## Problem statement
In the entries below, spot each line with the word "recent" and copy it.

Collection entries

-=-=-

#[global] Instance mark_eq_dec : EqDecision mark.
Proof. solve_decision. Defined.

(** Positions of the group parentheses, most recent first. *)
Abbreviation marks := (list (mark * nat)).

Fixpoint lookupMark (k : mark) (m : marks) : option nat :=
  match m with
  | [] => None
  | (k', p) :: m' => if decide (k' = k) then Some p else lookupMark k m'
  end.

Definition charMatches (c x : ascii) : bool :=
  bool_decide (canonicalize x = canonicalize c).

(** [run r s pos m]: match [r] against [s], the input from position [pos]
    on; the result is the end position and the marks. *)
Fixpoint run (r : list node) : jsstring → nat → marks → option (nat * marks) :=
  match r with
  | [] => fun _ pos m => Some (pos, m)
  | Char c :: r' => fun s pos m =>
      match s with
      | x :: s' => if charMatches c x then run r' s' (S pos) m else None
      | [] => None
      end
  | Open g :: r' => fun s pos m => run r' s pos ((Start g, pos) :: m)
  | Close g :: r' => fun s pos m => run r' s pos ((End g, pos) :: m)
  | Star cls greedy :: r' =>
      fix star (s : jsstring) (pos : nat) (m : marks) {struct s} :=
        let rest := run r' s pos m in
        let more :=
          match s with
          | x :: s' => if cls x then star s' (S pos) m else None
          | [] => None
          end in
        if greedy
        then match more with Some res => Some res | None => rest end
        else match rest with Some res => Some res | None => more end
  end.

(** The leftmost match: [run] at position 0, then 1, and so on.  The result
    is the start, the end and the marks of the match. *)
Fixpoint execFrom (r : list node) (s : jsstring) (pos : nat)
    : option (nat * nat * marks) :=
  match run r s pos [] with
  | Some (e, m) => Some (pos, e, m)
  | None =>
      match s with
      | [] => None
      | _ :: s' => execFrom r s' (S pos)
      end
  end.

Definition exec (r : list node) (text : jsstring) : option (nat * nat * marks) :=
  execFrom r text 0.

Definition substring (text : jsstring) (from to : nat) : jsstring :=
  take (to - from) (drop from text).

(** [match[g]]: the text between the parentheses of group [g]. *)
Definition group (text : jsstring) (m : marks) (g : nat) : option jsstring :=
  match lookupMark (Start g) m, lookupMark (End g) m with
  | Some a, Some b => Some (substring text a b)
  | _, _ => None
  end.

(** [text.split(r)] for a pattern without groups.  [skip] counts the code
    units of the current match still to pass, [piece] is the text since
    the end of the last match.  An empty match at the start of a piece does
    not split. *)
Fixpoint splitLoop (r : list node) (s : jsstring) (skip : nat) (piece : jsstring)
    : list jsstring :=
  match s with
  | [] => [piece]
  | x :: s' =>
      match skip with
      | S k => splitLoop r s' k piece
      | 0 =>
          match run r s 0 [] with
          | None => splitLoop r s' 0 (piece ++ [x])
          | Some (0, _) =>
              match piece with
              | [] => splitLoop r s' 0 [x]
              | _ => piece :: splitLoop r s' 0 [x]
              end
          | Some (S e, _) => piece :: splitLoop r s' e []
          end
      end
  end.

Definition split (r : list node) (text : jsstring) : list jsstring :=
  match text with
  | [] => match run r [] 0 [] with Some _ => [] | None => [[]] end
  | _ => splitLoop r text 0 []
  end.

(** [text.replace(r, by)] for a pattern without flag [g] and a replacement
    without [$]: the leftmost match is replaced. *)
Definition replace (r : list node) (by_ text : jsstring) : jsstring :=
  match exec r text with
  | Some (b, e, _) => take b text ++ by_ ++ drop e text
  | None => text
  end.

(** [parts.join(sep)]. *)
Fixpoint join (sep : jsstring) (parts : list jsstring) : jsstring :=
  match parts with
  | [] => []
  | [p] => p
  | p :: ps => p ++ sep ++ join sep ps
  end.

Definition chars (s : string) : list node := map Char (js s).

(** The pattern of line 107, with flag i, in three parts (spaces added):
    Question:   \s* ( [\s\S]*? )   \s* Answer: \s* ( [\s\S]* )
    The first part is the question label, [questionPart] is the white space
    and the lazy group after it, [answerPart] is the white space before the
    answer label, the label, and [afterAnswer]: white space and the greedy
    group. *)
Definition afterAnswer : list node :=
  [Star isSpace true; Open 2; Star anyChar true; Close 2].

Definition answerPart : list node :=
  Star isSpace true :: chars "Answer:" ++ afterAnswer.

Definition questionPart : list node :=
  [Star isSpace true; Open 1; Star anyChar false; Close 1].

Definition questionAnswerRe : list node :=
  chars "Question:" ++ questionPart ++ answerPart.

-=-=-

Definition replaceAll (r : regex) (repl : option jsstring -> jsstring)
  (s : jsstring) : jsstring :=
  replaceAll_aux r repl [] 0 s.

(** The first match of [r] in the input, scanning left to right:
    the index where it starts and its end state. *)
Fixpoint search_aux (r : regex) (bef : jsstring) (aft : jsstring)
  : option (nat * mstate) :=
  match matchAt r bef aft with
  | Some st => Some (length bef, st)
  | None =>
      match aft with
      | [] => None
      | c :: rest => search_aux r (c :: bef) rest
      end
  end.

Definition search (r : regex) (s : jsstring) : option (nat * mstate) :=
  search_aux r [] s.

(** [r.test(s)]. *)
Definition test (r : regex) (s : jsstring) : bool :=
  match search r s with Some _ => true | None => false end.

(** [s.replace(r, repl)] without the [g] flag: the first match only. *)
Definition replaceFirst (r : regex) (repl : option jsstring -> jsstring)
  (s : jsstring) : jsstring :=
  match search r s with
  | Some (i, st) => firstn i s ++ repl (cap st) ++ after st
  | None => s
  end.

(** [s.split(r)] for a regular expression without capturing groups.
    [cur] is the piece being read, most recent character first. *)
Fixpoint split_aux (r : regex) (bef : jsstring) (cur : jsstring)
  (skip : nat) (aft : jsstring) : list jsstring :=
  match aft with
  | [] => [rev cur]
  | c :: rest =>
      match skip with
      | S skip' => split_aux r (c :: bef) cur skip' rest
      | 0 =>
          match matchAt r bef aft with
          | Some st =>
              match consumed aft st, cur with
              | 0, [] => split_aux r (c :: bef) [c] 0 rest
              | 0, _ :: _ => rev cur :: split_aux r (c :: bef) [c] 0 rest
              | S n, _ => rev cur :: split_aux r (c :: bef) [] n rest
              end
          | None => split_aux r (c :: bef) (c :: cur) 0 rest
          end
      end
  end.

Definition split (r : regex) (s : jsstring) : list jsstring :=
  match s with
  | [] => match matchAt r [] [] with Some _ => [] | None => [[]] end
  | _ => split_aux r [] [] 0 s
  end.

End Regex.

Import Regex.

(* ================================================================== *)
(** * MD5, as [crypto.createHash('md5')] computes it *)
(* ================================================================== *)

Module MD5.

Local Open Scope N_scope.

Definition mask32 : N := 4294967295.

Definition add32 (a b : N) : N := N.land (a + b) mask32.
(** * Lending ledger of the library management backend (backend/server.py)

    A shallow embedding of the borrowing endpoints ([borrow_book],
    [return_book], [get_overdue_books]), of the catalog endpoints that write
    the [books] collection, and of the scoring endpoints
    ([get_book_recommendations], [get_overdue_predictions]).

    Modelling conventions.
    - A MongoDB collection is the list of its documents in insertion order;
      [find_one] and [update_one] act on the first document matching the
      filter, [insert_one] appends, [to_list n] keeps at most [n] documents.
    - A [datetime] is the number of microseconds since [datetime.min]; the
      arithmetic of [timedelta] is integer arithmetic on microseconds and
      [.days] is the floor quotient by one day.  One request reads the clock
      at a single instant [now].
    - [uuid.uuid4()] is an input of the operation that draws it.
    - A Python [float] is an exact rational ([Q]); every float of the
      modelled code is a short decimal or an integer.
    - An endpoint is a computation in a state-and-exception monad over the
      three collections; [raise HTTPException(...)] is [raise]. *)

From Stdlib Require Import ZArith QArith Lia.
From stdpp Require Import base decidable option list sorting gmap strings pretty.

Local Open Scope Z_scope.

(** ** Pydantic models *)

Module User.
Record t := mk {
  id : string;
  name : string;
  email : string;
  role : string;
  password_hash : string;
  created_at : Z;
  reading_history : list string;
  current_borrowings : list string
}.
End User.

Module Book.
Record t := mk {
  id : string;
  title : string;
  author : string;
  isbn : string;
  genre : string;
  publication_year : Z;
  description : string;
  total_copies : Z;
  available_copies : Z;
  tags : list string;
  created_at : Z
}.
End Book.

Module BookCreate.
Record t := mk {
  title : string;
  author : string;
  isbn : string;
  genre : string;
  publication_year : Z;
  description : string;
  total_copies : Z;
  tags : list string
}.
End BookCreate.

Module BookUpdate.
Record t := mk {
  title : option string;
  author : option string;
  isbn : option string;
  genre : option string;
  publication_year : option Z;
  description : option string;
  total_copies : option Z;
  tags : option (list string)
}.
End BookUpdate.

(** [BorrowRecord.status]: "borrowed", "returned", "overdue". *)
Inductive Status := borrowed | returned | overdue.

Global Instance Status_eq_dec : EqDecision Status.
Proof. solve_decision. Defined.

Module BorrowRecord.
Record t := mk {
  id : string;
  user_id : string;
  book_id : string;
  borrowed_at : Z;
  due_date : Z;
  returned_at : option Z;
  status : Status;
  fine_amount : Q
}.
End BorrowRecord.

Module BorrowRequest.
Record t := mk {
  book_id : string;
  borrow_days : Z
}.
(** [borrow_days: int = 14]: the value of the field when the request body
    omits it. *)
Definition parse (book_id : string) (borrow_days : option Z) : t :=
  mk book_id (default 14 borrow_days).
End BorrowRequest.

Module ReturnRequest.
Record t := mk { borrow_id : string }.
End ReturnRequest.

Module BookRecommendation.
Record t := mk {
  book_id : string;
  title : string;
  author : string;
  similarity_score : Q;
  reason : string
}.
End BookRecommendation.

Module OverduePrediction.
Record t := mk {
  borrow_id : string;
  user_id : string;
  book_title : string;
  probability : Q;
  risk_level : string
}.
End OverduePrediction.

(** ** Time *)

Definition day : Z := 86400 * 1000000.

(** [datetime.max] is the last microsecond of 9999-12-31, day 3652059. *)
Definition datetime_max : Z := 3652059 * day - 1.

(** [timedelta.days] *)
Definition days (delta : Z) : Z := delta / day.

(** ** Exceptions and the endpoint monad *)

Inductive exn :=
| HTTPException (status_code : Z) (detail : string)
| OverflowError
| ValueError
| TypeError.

-=-=-

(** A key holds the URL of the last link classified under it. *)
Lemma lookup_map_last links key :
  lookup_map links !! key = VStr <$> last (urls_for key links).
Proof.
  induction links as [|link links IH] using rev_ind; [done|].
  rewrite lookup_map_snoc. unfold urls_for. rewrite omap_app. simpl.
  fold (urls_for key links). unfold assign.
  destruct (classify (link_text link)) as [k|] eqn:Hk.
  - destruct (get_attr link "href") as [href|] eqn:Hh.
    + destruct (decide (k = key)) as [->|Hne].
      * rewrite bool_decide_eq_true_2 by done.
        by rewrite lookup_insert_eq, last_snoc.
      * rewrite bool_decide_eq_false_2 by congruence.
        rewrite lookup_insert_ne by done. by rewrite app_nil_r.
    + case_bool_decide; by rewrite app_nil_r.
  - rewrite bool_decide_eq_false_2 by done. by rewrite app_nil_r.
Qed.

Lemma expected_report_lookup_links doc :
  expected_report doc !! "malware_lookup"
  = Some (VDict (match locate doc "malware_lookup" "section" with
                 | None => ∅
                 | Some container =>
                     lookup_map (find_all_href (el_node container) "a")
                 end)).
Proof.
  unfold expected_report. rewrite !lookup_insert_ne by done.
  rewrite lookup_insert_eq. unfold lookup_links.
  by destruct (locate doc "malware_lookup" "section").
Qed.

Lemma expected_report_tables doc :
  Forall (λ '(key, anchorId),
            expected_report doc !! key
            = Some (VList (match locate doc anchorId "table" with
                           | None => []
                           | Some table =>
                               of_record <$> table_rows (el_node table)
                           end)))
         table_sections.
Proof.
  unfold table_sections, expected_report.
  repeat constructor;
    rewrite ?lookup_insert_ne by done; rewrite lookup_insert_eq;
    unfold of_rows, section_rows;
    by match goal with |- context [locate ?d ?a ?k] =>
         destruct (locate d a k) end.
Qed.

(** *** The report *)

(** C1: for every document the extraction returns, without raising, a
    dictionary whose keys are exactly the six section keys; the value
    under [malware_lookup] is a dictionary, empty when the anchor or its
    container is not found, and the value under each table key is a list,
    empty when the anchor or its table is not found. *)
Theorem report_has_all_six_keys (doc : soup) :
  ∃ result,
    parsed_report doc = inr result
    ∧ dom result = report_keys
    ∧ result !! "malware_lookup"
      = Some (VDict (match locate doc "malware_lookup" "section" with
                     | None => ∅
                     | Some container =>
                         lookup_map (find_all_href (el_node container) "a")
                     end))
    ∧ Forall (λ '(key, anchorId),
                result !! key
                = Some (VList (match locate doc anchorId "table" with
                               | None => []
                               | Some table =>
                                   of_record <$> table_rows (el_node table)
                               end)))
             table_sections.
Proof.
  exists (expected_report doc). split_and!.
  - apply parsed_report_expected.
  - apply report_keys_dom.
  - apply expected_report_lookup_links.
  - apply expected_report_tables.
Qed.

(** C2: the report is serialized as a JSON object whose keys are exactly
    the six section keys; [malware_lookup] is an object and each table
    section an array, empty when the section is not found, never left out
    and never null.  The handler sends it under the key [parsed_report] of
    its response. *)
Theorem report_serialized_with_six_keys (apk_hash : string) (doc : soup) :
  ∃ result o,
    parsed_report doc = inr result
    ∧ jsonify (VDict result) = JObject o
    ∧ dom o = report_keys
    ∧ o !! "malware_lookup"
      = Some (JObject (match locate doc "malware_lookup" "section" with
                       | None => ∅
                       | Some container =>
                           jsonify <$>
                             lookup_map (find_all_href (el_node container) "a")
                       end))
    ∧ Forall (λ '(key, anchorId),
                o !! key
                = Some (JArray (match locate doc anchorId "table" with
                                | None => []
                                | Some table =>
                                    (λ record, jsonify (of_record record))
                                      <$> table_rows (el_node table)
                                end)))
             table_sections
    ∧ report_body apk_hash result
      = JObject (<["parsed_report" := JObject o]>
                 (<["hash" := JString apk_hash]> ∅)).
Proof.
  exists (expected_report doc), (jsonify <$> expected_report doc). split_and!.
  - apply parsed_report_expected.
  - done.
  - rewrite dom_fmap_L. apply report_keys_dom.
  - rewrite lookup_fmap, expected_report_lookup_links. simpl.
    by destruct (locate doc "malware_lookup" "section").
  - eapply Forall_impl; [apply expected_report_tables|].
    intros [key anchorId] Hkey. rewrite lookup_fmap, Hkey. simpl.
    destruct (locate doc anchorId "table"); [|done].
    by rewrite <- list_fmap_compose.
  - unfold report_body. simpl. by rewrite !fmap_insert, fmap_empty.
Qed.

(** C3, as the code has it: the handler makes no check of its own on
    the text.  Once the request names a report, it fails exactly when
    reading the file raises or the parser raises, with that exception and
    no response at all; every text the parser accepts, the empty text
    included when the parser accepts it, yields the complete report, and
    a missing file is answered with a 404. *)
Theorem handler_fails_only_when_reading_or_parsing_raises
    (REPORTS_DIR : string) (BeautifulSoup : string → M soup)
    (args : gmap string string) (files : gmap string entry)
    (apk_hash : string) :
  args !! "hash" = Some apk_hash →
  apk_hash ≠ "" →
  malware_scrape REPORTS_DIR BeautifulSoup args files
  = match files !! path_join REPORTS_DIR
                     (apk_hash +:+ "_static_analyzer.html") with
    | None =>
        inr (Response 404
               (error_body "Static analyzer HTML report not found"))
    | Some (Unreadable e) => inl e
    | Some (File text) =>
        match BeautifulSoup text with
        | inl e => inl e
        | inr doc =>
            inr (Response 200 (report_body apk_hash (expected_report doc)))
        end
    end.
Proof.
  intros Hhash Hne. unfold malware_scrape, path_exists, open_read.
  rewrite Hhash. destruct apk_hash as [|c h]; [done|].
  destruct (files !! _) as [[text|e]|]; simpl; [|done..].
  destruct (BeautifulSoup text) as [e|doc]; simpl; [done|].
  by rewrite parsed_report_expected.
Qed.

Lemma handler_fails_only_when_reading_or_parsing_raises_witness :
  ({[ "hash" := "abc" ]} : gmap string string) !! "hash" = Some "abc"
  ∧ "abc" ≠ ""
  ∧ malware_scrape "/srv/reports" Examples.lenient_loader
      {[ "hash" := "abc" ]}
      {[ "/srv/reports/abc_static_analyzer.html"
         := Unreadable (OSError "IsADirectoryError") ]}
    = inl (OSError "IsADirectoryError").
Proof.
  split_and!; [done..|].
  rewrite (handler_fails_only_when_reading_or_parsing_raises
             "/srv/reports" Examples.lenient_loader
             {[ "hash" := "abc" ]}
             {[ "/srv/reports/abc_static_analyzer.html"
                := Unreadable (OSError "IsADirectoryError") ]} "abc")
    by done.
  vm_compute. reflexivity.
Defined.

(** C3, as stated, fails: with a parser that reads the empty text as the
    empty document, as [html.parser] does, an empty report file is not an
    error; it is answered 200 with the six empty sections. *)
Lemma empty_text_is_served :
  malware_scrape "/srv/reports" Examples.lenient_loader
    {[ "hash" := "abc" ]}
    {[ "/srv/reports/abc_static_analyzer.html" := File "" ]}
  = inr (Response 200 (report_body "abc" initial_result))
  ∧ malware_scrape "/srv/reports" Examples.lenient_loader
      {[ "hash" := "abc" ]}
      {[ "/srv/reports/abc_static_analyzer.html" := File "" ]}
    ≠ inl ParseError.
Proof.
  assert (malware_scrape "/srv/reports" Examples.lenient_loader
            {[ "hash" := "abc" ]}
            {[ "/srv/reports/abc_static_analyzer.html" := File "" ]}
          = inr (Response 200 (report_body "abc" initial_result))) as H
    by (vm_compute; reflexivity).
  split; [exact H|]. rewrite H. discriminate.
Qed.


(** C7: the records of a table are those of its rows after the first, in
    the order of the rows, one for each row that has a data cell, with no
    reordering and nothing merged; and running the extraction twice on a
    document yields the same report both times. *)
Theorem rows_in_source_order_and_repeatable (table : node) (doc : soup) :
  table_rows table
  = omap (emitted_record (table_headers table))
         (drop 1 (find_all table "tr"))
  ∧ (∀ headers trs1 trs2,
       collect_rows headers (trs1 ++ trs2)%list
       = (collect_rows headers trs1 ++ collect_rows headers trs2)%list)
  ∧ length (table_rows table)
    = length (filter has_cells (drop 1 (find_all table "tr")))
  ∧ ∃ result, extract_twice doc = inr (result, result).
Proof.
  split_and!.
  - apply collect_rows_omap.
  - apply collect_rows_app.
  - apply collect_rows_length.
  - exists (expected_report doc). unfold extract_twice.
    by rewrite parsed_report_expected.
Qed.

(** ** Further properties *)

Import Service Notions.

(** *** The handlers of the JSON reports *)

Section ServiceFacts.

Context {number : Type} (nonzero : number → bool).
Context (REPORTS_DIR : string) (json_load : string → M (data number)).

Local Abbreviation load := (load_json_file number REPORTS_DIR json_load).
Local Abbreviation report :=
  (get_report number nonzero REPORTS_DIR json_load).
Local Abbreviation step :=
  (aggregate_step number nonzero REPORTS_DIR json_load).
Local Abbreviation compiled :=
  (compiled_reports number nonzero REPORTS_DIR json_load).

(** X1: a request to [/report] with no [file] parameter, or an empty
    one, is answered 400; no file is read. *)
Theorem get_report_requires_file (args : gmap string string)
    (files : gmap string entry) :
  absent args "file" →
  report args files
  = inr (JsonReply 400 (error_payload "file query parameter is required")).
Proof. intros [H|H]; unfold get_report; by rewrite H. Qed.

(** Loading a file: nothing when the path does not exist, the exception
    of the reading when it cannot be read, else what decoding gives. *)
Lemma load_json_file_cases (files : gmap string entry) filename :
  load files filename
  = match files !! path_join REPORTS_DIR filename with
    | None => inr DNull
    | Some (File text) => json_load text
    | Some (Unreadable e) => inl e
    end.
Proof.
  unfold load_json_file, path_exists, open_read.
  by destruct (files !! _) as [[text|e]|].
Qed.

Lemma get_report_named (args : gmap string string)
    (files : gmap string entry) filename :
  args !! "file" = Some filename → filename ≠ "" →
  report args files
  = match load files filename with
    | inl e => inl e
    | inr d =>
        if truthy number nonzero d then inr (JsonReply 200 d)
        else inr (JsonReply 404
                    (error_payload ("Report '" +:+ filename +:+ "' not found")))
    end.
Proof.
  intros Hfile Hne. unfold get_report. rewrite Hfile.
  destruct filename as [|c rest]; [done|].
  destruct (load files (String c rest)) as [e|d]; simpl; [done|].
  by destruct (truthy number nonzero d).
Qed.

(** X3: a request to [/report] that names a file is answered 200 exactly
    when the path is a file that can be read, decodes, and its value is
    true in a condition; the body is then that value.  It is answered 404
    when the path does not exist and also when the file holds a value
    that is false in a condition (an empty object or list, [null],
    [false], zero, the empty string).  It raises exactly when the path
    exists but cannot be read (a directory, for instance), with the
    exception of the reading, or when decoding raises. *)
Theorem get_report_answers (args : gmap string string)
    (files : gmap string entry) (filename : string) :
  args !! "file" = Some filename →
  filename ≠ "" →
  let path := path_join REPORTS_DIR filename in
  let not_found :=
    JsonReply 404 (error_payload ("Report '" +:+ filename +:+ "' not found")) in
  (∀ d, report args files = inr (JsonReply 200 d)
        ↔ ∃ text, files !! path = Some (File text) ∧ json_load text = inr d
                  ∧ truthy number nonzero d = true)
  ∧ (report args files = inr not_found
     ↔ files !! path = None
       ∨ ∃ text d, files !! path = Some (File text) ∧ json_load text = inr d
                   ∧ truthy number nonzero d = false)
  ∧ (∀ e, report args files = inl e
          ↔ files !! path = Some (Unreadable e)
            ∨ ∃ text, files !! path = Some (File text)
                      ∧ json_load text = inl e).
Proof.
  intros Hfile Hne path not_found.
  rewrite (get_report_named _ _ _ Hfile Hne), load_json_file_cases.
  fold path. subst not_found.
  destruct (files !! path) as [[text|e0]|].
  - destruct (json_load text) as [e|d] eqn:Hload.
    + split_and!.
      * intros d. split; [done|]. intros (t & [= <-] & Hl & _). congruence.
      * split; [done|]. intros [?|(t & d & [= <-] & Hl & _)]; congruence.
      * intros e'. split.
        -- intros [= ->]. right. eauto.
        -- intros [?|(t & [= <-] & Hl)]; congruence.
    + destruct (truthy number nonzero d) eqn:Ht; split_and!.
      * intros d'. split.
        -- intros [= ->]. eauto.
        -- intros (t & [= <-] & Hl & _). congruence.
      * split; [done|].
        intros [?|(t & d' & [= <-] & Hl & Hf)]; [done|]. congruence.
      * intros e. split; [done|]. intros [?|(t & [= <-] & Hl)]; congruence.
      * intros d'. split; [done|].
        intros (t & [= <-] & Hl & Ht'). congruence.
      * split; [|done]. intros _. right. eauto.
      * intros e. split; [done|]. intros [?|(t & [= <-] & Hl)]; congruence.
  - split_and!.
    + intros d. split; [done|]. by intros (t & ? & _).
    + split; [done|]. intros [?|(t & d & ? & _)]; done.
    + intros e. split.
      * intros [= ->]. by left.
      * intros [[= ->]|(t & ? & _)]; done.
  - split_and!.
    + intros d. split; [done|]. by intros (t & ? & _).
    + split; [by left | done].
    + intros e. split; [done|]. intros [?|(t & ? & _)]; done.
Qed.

-=-=-

## Completed task
(** Positions of the group parentheses, most recent first. *)
    [cur] is the piece being read, most recent character first. *)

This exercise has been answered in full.